Desde os velhos gregos, há problemas de matemática e de geometria que desafiam, invencíveis, o saber dos séculos. Alguns, de tão fascinantes, levam facilmente da distração à obsessão. Aquele dos três poços e três casas - não, não posso capitular outra vez. Só falei nisso porque desejava dar notícia de um feito relevante: solução, por aqui não se vê nem para os problemas governamentais mais primários, mas os brasileiros podemos orgulhar-nos de uma contribuição para os problemas sem resposta.
Eis a incógnita criada pelo talento autenticamente brasileiro: quantas horas - por dia ou por semana, tanto faz - presidente brasileiro trabalha?
Receber misses, visitar feira de carros, receber atletas, ir à feira de agronegócios, encontrar um grupo de sem-terra, visitar uma reunião de com-muitos-tetos, inaugurar alguma coisa em alguma empresa, dar um pulo no Sul e outro no Oeste, e discursar, discursar, discursar sempre o mesmo discurso. Pronto, a cada dia o seu uso, e lá se foi a semana, e logo o mês.
Se não houver convites para preencher os dias todos, marqueteiros e assessores criam eventos sociais e político-sociais (o lado social é indispensável) para preencher toda a semana.
Semana cujos dias não começam pela manhã, como consta de um uso vulgarmente conhecido por expediente de trabalho.
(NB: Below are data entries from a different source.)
(* ===== verification/StoreSafety.v ===== *)
(** * Safety of the validator store

    What holds of every run of the operations of [ValidatorStore.v], with any number of
    them interleaved, whatever the clock, the QBFT instances and the signature collector
    answer, and however the network database changes meanwhile; the slashing database keeps
    its documented promise ([SlashingLaws]):

    - with slashing protection on, at most one block signature is ever requested per
      validator and slot;
    - the attestations returned for publication passed the slashing database, and no two of
      one validator are slashable together;
    - the votes a committee signs under one voting context are all for one decided vote.

    Each is proved with the permits of [StoreEffects.v]. *)

From S2P Require Import Prelude SsvTypes Messages QbftTypes ForkSchedule ValidationTypes DutyState.
From S2P Require Import ValidatorRules ConsensusValidation PartialValidation Subnet Validator MultiIndex.
From S2P Require Import NetworkState Sql CollectorState SignatureCollector RoundTimeout QbftManager.
From S2P Require Import BeaconTypes ConsensusData Voting StoreTypes StoreEffects PostConsensus ValidatorStore.

Section safety.
Context `{BL : BeaconLib} {SigL : SigningLib} `{SL : SlashingLib} {C : Crypto} {SecretKey : Type}.
Context (beacon_vote_hash : BeaconVote → Hash256) (gloas_vote_hash : GloasBeaconVote → Hash256).
Context (aggregator_data_hash : AggregatorCommitteeConsensusData → Hash256).
Context (sk_deserialize : bytes → option SecretKey).

Abbreviation effect := (StoreEffects.effect (SL:=SL) (SecretKey:=SecretKey)).
Abbreviation prog := (StoreEffects.prog (SL:=SL) (SecretKey:=SecretKey)).
Abbreviation async := (StoreEffects.async (SL:=SL) (SecretKey:=SecretKey)).
Abbreviation Machine := (StoreEffects.Machine (SL:=SL) (SecretKey:=SecretKey)).
Abbreviation Event := (StoreEffects.Event (SecretKey:=SecretKey)).
Abbreviation SignCall := (StoreEffects.SignCall (SecretKey:=SecretKey)).
Abbreviation respond := (StoreEffects.respond beacon_vote_hash gloas_vote_hash).
(** The vector loop, pointwise, with [VLMAX > 0] and enough fuel. *)
Lemma ara_loop_spec (VLMAX : nat) (a : Z) :
  (0 < VLMAX)%nat ->
  forall fuel x y n m,
    (n <= fuel)%nat ->
    (forall k k', (k < n)%nat -> (k' < n)%nat -> x + Z.of_nat k <> y + Z.of_nat k') ->
    forall addr,
      ara_loop VLMAX fuel a x y n m addr
      = if (y <=? addr) && (addr <? y + Z.of_nat n)
        then to_int32 (to_int32 (a * m (x + (addr - y))) + m addr)
        else m addr.
Proof.
  intros Hv fuel. induction fuel as [|fuel IH]; intros x y n m Hn Hdisj addr;
    cbn [ara_loop].
  - assert (n = 0%nat) by lia. subst. cmp_cases.
  - destruct (Nat.ltb_spec 0 n) as [Hpos|Hz].
    2:{ assert (n = 0%nat) by lia. subst. cmp_cases. }
    unfold vsetvli.
    set (vl := Nat.min n VLMAX).
    assert (Hvl : (1 <= vl <= n)%nat) by (unfold vl; lia).
    rewrite IH.
    + rewrite !ara_strip_spec.
      assert (Hxy : forall d, 0 <= d < Z.of_nat n - Z.of_nat vl ->
                x + Z.of_nat vl + d < y \/ y + Z.of_nat vl <= x + Z.of_nat vl + d).
      { intros d Hd.
        destruct (Z_lt_le_dec (x + Z.of_nat vl + d) y) as [Hl|Hl]; [left; exact Hl|right].
        destruct (Z_lt_le_dec (x + Z.of_nat vl + d) (y + Z.of_nat vl)) as [Hl2|Hl2];
          [|exact Hl2].
        exfalso. apply (Hdisj (Z.to_nat (Z.of_nat vl + d))
                              (Z.to_nat (x + Z.of_nat vl + d - y))); try lia. }
      destruct (Z_lt_le_dec (addr - (y + Z.of_nat vl)) 0) as [Hlo|Hlo].
      * cmp_cases.
      * destruct (Z_lt_le_dec (addr - (y + Z.of_nat vl)) (Z.of_nat n - Z.of_nat vl))
          as [Hhi|Hhi].
        -- destruct (Hxy (addr - (y + Z.of_nat vl)) ltac:(lia)) as [H1|H1].
           ++ replace (x + Z.of_nat vl + (addr - (y + Z.of_nat vl))) with (x + (addr - y))
                in * by ring.
              cmp_cases.
           ++ replace (x + Z.of_nat vl + (addr - (y + Z.of_nat vl))) with (x + (addr - y))
                in * by ring.
              cmp_cases.
        -- cmp_cases.
    + lia.
    + intros k k' Hk Hk'.
      specialize (Hdisj (k + vl)%nat (k' + vl)%nat ltac:(lia) ltac:(lia)). lia.
Qed.

(** C10: [scalar_saxpy] writes only [y[0..n)], each cell [i] receiving
    [alpha * x[i] + y[i]] in [int32_t] arithmetic; the cells of [y] at
    index [n] and beyond and the whole [x] buffer keep their values, and
    so does every other address outside [y[0..n)]. The
    two buffers are distinct objects ([x] has [lx] elements, [y] has [ly],
    both at least [n]). *)
Theorem scalar_saxpy_frame (a x y : Z) (n lx ly : nat) (m : mem) :
  (n <= lx)%nat -> (n <= ly)%nat ->
  (x + Z.of_nat lx <= y \/ y + Z.of_nat ly <= x) ->
  (forall i, (i < n)%nat ->
     scalar_saxpy a x y n m (y + Z.of_nat i)
     = to_int32 (to_int32 (a * m (x + Z.of_nat i)) + m (y + Z.of_nat i))) /\
  (forall i, (n <= i)%nat -> scalar_saxpy a x y n m (y + Z.of_nat i) = m (y + Z.of_nat i)) /\
  (forall i, (i < lx)%nat -> scalar_saxpy a x y n m (x + Z.of_nat i) = m (x + Z.of_nat i)) /\
  (forall addr, ~ (y <= addr < y + Z.of_nat n) -> scalar_saxpy a x y n m addr = m addr).
Proof.
  intros Hlx Hly Hsep.
  assert (Hdisj : forall k k', (0 <= k < 0 + n)%nat -> (0 <= k' < 0 + n)%nat ->
                    x + Z.of_nat k <> y + Z.of_nat k') by (intros; lia).
  unfold scalar_saxpy.
  split; [|split; [|split]]; [intros i Hi | intros i Hi | intros i Hi | intros i Hi];
    rewrite (scalar_saxpy_loop_spec a x y n 0 m Hdisj); cmp_cases.
  replace (y + Z.of_nat i - y) with (Z.of_nat i) by ring. reflexivity.
Qed.

Lemma scalar_saxpy_frame_witness :
  scalar_saxpy 3 vec_x vec_y 4 (fun a => a) (vec_y + 2) = 3 * (vec_x + 2) + (vec_y + 2) /\
  scalar_saxpy 3 vec_x vec_y 4 (fun a => a) (vec_y + 4) = vec_y + 4 /\
  scalar_saxpy 3 vec_x vec_y 4 (fun a => a) (vec_x + 1) = vec_x + 1 /\
  scalar_saxpy 3 vec_x vec_y 4 (fun a => a) 5000 = 5000.
Proof.
  destruct (scalar_saxpy_frame 3 vec_x vec_y 4 VEC_LEN VEC_LEN (fun a => a))
    as [Hw [Hy [Hx Hf]]];
    try (unfold VEC_LEN, vec_x, vec_y; lia).
  split; [|split; [|split]].
  - etransitivity; [exact (Hw 2%nat ltac:(lia))|]. vm_compute. reflexivity.
  - exact (Hy 4%nat ltac:(lia)).
  - exact (Hx 1%nat ltac:(unfold VEC_LEN; lia)).
  - exact (Hf 5000 ltac:(unfold vec_y; lia)).
Defined.
(* ===== verification/Token.v ===== *)
(** * APL token and associated-token instructions: src/token.go.

    The builders as written, including the in-place patches of the discriminant by
    the [2], [3], [Checked] and [Thaw] variants. The specification is the token
    program's instruction enum with a decoder, and which keys each call makes
    signers and writable accounts. *)
From S2P Require Import Prelude GoLib Wire Pubkey Message Compile System.

(** ** Discriminants and helpers *)

Definition tokInitializeMint : byte := byte_of 0.
Definition tokInitializeAccount : byte := byte_of 1.
Definition tokInitializeMultisig : byte := byte_of 2.
Definition tokTransfer : byte := byte_of 3.
Definition tokApprove : byte := byte_of 4.
Definition tokRevoke : byte := byte_of 5.
Definition tokSetAuthority : byte := byte_of 6.
Definition tokMintTo : byte := byte_of 7.
Definition tokBurn : byte := byte_of 8.
Definition tokCloseAccount : byte := byte_of 9.
Definition tokFreezeAccount : byte := byte_of 10.
Definition tokThawAccount : byte := byte_of 11.
Definition tokTransferChecked : byte := byte_of 12.
Definition tokApproveChecked : byte := byte_of 13.
Definition tokMintToChecked : byte := byte_of 14.
Definition tokBurnChecked : byte := byte_of 15.
Definition tokInitializeAccount2 : byte := byte_of 16.
Definition tokSyncNative : byte := byte_of 17.
Definition tokInitializeAccount3 : byte := byte_of 18.
Definition tokInitializeMint2 : byte := byte_of 19.

(** [AuthorityType uint8] and its named values. *)
Definition AuthorityType : Type := byte.
Definition AuthorityMintTokens : AuthorityType := byte_of 0.
Definition AuthorityFreezeAccount : AuthorityType := byte_of 1.
Definition AuthorityAccountOwner : AuthorityType := byte_of 2.
Definition AuthorityCloseAccount : AuthorityType := byte_of 3.

Definition appendOptionalPubkey (data : list byte) (key : option Pubkey) : list byte :=
  match key with
  | None => data ++ [byte_of 0]
  | Some key => let data := data ++ [byte_of 1] in data ++ array_list key
  end.

(** Composite literals [{Pubkey: p}], [{Pubkey: p, IsWritable: true}] and
    [{Pubkey: p, IsSigner: true}]: the other fields are false. *)
Definition readonlyMeta (p : Pubkey) : AccountMeta := MkAccountMeta p false false.
Definition writableMeta (p : Pubkey) : AccountMeta := MkAccountMeta p false true.
Definition signerMeta (p : Pubkey) : AccountMeta := MkAccountMeta p true false.

Definition authorityAccounts (accounts : list AccountMeta) (authority : Pubkey)
    (multisigSigners : list Pubkey) : list AccountMeta :=
  let accounts := accounts ++
    [MkAccountMeta authority (bool_decide (length multisigSigners = 0%nat)) false] in
  foldl (λ accounts signer, accounts ++ [signerMeta signer]) accounts multisigSigners.
(* ===== verification/Btcd.v ===== *)
(** * The Bitcoin libraries the SDK calls, as an interface.

    btcec, schnorr, txscript, wire, chainhash and btcutil are not part of the
    repository. The class [Btcd] names the functions, types and constants of theirs
    that src/bip322.go, src/keys.go and src/transaction.go use; the class [BtcdLaws]
    states what those files rely on, each law a documented behaviour of one function.
    The instance [toy] at the end satisfies every law, with a "signature" anybody
    could forge: it shows that the laws are consistent and makes the definitions that
    use the interface executable. *)
From S2P Require Import Prelude GoLib Sha256 Wire Pubkey.

(** ** The transactions of package wire, by their public fields *)

Record OutPoint := { op_Hash : Hash; op_Index : Z }.
Record TxIn := {
  PreviousOutPoint : OutPoint; SignatureScript : list byte;
  Witness : list (list byte); Sequence : Z }.
Record TxOut := { Value : Z; PkScript : list byte }.
Record MsgTx := {
  mt_Version : Z; mt_TxIn : list TxIn; mt_TxOut : list TxOut; mt_LockTime : Z }.

(** [tx.TxIn[i].Witness = w]. *)
Definition setWitness (i : nat) (w : list (list byte)) (tx : MsgTx) : MsgTx :=
  {| mt_Version := mt_Version tx;
     mt_TxIn := alter (λ txin, {| PreviousOutPoint := PreviousOutPoint txin;
       SignatureScript := SignatureScript txin; Witness := w; Sequence := Sequence txin |})
       i (mt_TxIn tx);
     mt_TxOut := mt_TxOut tx; mt_LockTime := mt_LockTime tx |}.

(** ** The functions *)

Class Btcd := {
  (* btcec, schnorr *)
  PrivateKey : Type;
  PublicKey : Type;
  PubKey : PrivateKey → PublicKey;
  SerializePubKey : PublicKey → list byte;
  ParsePubKey : list byte → result PublicKey;
  (* txscript: keys and scripts *)
  ComputeTaprootKeyNoScript : PublicKey → PublicKey;
  ComputeTaprootOutputKey : PublicKey → list byte → PublicKey;
  PayToTaprootScript : PublicKey → result (list byte);
  TapLeafHash : list byte → Hash; (* NewBaseTapLeaf(script).TapHash() *)
  ScriptBuilder : Type;
  NewScriptBuilder : ScriptBuilder;
  AddOp : byte → ScriptBuilder → ScriptBuilder;
  AddData : list byte → ScriptBuilder → ScriptBuilder;
  Script : ScriptBuilder → result (list byte);
  OP_0 : byte;
  OP_FALSE : byte;
  OP_IF : byte;
  OP_ENDIF : byte;
  OP_RETURN : byte;
  OP_CHECKSIG : byte;
  (* chainhash, wire *)
  TaggedHash : list byte → list byte → Hash;
  TxHash : MsgTx → Hash;
  MaxPrevOutIndex : Z;
  NewMsgTx : Z → MsgTx;
  AddTxIn : TxIn → MsgTx → MsgTx;
  AddTxOut : TxOut → MsgTx → MsgTx;
  NewTxOut : Z → list byte → TxOut;
  (* txscript: signing and execution *)
  PrevOutputFetcher : Type;
  NewCannedPrevOutputFetcher : list byte → Z → PrevOutputFetcher;
  TxSigHashes : Type;
  NewTxSigHashes : MsgTx → PrevOutputFetcher → TxSigHashes;
  SigHashAll : byte;
  RawTxInTaprootSignature :
    MsgTx → TxSigHashes → nat → Z → list byte → list byte → byte → PrivateKey →
    result (list byte);
  Engine : Type;
  StandardVerifyFlags : Z;
  NewEngine :
    list byte → MsgTx → nat → Z → TxSigHashes → Z → PrevOutputFetcher → result Engine;
  Execute : Engine → result unit;
  (* btcutil, chaincfg *)
  Params : Type;
  Address : Type;
  NewAddressTaproot : list byte → Params → result Address;
  EncodeAddress : Address → string;
}.

(** The limit below which [ScriptBuilder] never fails, and the data lengths it
    pushes with a single length byte. *)
Definition MaxScriptSize : Z := 10000.

(** ** What the SDK relies on *)

Class BtcdLaws {B : Btcd} : Prop := {
  (** An x-only key is 32 bytes, and parses to a key with the same bytes (BIP-340). *)
  SerializePubKey_length pk : length (SerializePubKey pk) = 32%nat;
  ParsePubKey_Serialize pk :
    ∃ q, ParsePubKey (SerializePubKey pk) = Ok q ∧ SerializePubKey q = SerializePubKey pk;
  (** Every public key has a pay-to-taproot script. *)
  PayToTaprootScript_total pk : is_ok (PayToTaprootScript pk);
  (** The script builder appends an opcode as one byte and short data behind its
      length, up to the size limit. *)
  Script_new : Script NewScriptBuilder = Ok [];
  Script_AddOp b op bs :
    Script b = Ok bs → zlen bs + 1 ≤ MaxScriptSize → Script (AddOp op b) = Ok (bs ++ [op]);
  Script_AddData b d bs :
    Script b = Ok bs → 2 ≤ zlen d ≤ 75 → zlen bs + 1 + zlen d ≤ MaxScriptSize →
    Script (AddData d b) = Ok (bs ++ byte_of (zlen d) :: d);
  (** Transactions start empty and grow at the end. *)
  NewMsgTx_empty v :
    NewMsgTx v = {| mt_Version := v; mt_TxIn := []; mt_TxOut := []; mt_LockTime := 0 |};
  AddTxIn_app i tx :
    AddTxIn i tx = {| mt_Version := mt_Version tx; mt_TxIn := mt_TxIn tx ++ [i];
                      mt_TxOut := mt_TxOut tx; mt_LockTime := mt_LockTime tx |};
  AddTxOut_app o tx :
    AddTxOut o tx = {| mt_Version := mt_Version tx; mt_TxIn := mt_TxIn tx;
                       mt_TxOut := mt_TxOut tx ++ [o]; mt_LockTime := mt_LockTime tx |};
  NewTxOut_fields v s : NewTxOut v s = {| Value := v; PkScript := s |};
  (** Signing an existing input for an output of the key, tweaked with no script
      tree, succeeds; the sighash type [SigHashAll] is appended to the 64 bytes of
      the Schnorr signature (BIP-341). *)
  RawTxInTaprootSignature_total tx i amt q script priv :
    (i < length (mt_TxIn tx))%nat →
    SerializePubKey q = SerializePubKey (PubKey priv) →
    PayToTaprootScript (ComputeTaprootKeyNoScript q) = Ok script →
    ∃ s, length s = 64%nat ∧
      RawTxInTaprootSignature tx (NewTxSigHashes tx (NewCannedPrevOutputFetcher script amt))
        i amt script [] SigHashAll priv = Ok (s ++ [SigHashAll]);
  (** A raw signature of an input, put alone on that input's witness, makes the
      engine accept the spend. *)
  Execute_signed tx i amt q script priv raw :
    (i < length (mt_TxIn tx))%nat →
    SerializePubKey q = SerializePubKey (PubKey priv) →
    PayToTaprootScript (ComputeTaprootKeyNoScript q) = Ok script →
    RawTxInTaprootSignature tx (NewTxSigHashes tx (NewCannedPrevOutputFetcher script amt))
      i amt script [] SigHashAll priv = Ok raw →
    let fetcher := NewCannedPrevOutputFetcher script amt in
    let tx' := setWitness i [raw] tx in
    ∃ vm, NewEngine script tx' i StandardVerifyFlags (NewTxSigHashes tx' fetcher) amt fetcher
            = Ok vm ∧ Execute vm = Ok ();
}.
Arguments BtcdLaws B : clear implicits.

(** ** An instance of the laws *)

Module toy.
Definition builder : Type := result (list byte).

Definition addOp (op : byte) (b : builder) : builder := bs ← b; Ok (bs ++ [op]).
Definition addData (d : list byte) (b : builder) : builder :=
  bs ← b; Ok (bs ++ byte_of (zlen d) :: d).

(** BIP-340's tagged hash. *)
Definition taggedHash (tag msg : list byte) : Hash :=
  let t := sha256.Sum256 tag in sha256.Sum256 (array_list t ++ array_list t ++ msg).

(** What a signature commits to: the transaction without its witnesses. *)
Definition txinBytes (i : TxIn) : list byte :=
  array_list (op_Hash (PreviousOutPoint i)) ++ le_bytes 4 (op_Index (PreviousOutPoint i)) ++
  SignatureScript i ++ le_bytes 4 (Sequence i).
Definition txoutBytes (o : TxOut) : list byte := le_bytes 8 (Value o) ++ PkScript o.
Definition txBytes (tx : MsgTx) : list byte :=
  le_bytes 4 (mt_Version tx) ++ (mt_TxIn tx ≫= txinBytes) ++ (mt_TxOut tx ≫= txoutBytes) ++
  le_bytes 4 (mt_LockTime tx).
Definition txHash (tx : MsgTx) : Hash := sha256.Sum256 (txBytes tx).

(** The forgeable signature: a digest of the transaction and of the spent script,
    twice. *)
Definition signature (tx : MsgTx) (script : list byte) : list byte :=
  let d := sha256.Sum256 (txBytes tx ++ script) in array_list d ++ array_list d.

Record engine := { e_script : list byte; e_tx : MsgTx; e_input : nat }.

Definition execute (e : engine) : result unit :=
  match Witness <$> (mt_TxIn (e_tx e) !! e_input e) with
  | Some [w] =>
      if decide (w = signature (e_tx e) (e_script e) ++ [byte_of 1]) then Ok ()
      else Err (ForeignErr "invalid signature")
  | _ => Err (ForeignErr "invalid witness")
  end.

Lemma txBytes_setWitness i w tx : txBytes (setWitness i w tx) = txBytes tx.
Proof.
  unfold txBytes. simpl. do 2 f_equal.
  generalize (mt_TxIn tx). intros l. revert i.
  induction l as [|x l IH]; intros [|i]; [done..|].
  change (alter ?f (S i) (x :: l)) with (x :: alter f i l).
  rewrite !bind_cons. f_equal. apply IH.
Qed.

Lemma signature_setWitness i w tx script :
  signature (setWitness i w tx) script = signature tx script.
Proof. unfold signature. by rewrite txBytes_setWitness. Qed.

Definition btcd : Btcd := {|
  PrivateKey := array 32;
  PublicKey := array 32;
  PubKey k := k;
  SerializePubKey := array_list;
  ParsePubKey b := if decide (length b = 32%nat) then Ok (array_of 32 b)
                   else Err (ForeignErr "bad pubkey byte string size");
  ComputeTaprootKeyNoScript k := k;
  ComputeTaprootOutputKey k root := sha256.Sum256 (array_list k ++ root);
  PayToTaprootScript k := Ok (bytes_lit [0x51; 0x20] ++ array_list k);
  TapLeafHash s := taggedHash (ascii_bytes "TapLeaf") s;
  ScriptBuilder := builder;
  NewScriptBuilder := Ok [];
  AddOp := addOp;
  AddData := addData;
  Script b := b;
  OP_0 := byte_of 0x00;
  OP_FALSE := byte_of 0x00;
  OP_IF := byte_of 0x63;
  OP_ENDIF := byte_of 0x68;
  OP_RETURN := byte_of 0x6a;
  OP_CHECKSIG := byte_of 0xac;
  TaggedHash := taggedHash;
  TxHash := txHash;
  MaxPrevOutIndex := 2 ^ 32 - 1;
  NewMsgTx v := {| mt_Version := v; mt_TxIn := []; mt_TxOut := []; mt_LockTime := 0 |};
  AddTxIn i tx := {| mt_Version := mt_Version tx; mt_TxIn := mt_TxIn tx ++ [i];
                     mt_TxOut := mt_TxOut tx; mt_LockTime := mt_LockTime tx |};
  AddTxOut o tx := {| mt_Version := mt_Version tx; mt_TxIn := mt_TxIn tx;
                      mt_TxOut := mt_TxOut tx ++ [o]; mt_LockTime := mt_LockTime tx |};
  NewTxOut v s := {| Value := v; PkScript := s |};
  PrevOutputFetcher := unit;
  NewCannedPrevOutputFetcher _ _ := ();
  TxSigHashes := unit;
  NewTxSigHashes _ _ := ();
  SigHashAll := byte_of 1;
  RawTxInTaprootSignature tx _ _ _ script _ ht _ := Ok (signature tx script ++ [ht]);
  Engine := engine;
  StandardVerifyFlags := 0;
  NewEngine script tx i _ _ _ _ := Ok {| e_script := script; e_tx := tx; e_input := i |};
  Execute := execute;
  Params := string;
  Address := string * list byte;
  NewAddressTaproot k params := Ok (params, k);
  EncodeAddress a := (a.1 +:+ "1" +:+ hex.EncodeToString a.2)%string;
|}.

Lemma btcd_laws : BtcdLaws btcd.
Proof.
  split; simpl; try done.
  - intros pk. apply length_array.
  - intros pk. rewrite decide_True by apply length_array. eexists. split; [done|].
    by rewrite array_of_array.
  - by eexists.
  - intros b op bs -> _. done.
  - intros b d bs -> _ _. done.
  - intros tx i amt q script priv _ _ _. eexists. split; [|done].
    unfold signature. by rewrite length_app, !length_array.
  - intros tx i amt q script priv raw Hi _ _ [= <-]. eexists. split; [done|].
    unfold execute. cbn [e_tx e_input e_script].
    destruct (lookup_lt_is_Some_2 _ _ Hi) as [txin Htx].
    rewrite signature_setWitness. unfold setWitness. cbn [mt_TxIn].
    rewrite list_lookup_alter, Htx. rewrite decide_True by done. cbn. by case_decide.
Qed.
End toy.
Fernando Henrique Cardoso fez da cozinha do Alvorada a instituição relativamente mais cara do Estado, sem falar na riqueza da adega à francesa. Ao menos uma vez por semana uma quituteira viajava a Brasília, com passagens e despesas pagas pelo Tesouro, para determinar o menu de Fernando Henrique e, no fim do mês, receber o equivalente ao pago a três a quatro médicos do serviço público). Assim estavam dadas boas razões para distrair a manhã e aguardar o longo almoço, de preferência seguido da sesta saudável. À tarde, ou eventos para a TV ou os agradáveis papos de política e variações. Houve ministros que entraram e saíram do governo sem a experiência de um só despacho com o presidente.
É de justiça reconhecer o papel de Fernando Collor. Sarney antes dele e Itamar sucedendo-o foram, ambos, presidentes que trabalharam com muito empenho, os dois, por sinal, encarando períodos de especial gravidade. Collor restaurou o estilo Figueiredo, que era o estilo-"laranja" de Médici com o acréscimo de um toque falsamente atlético. O segundo Fernando, portanto, aprimorou o primeiro.
Lula veio para mudar. À falta das mudanças esperadas, mudou vários ministros, por exemplo. Entre eles sobrevivem, porém, relatos interessantes sobre a impossibilidade de obter um despacho com o presidente, mesmo para assuntos dependentes de orientação presidencial. O tempo é para os eventos, o trabalho é uma eventualidade.
Admito, no entanto, que o expediente presidencial é um tema sugerido pela impertinência. O governo não tem problemas que exijam e ocupem uma presidência de trabalho. Quem tem tais problemas somos nós, é o país.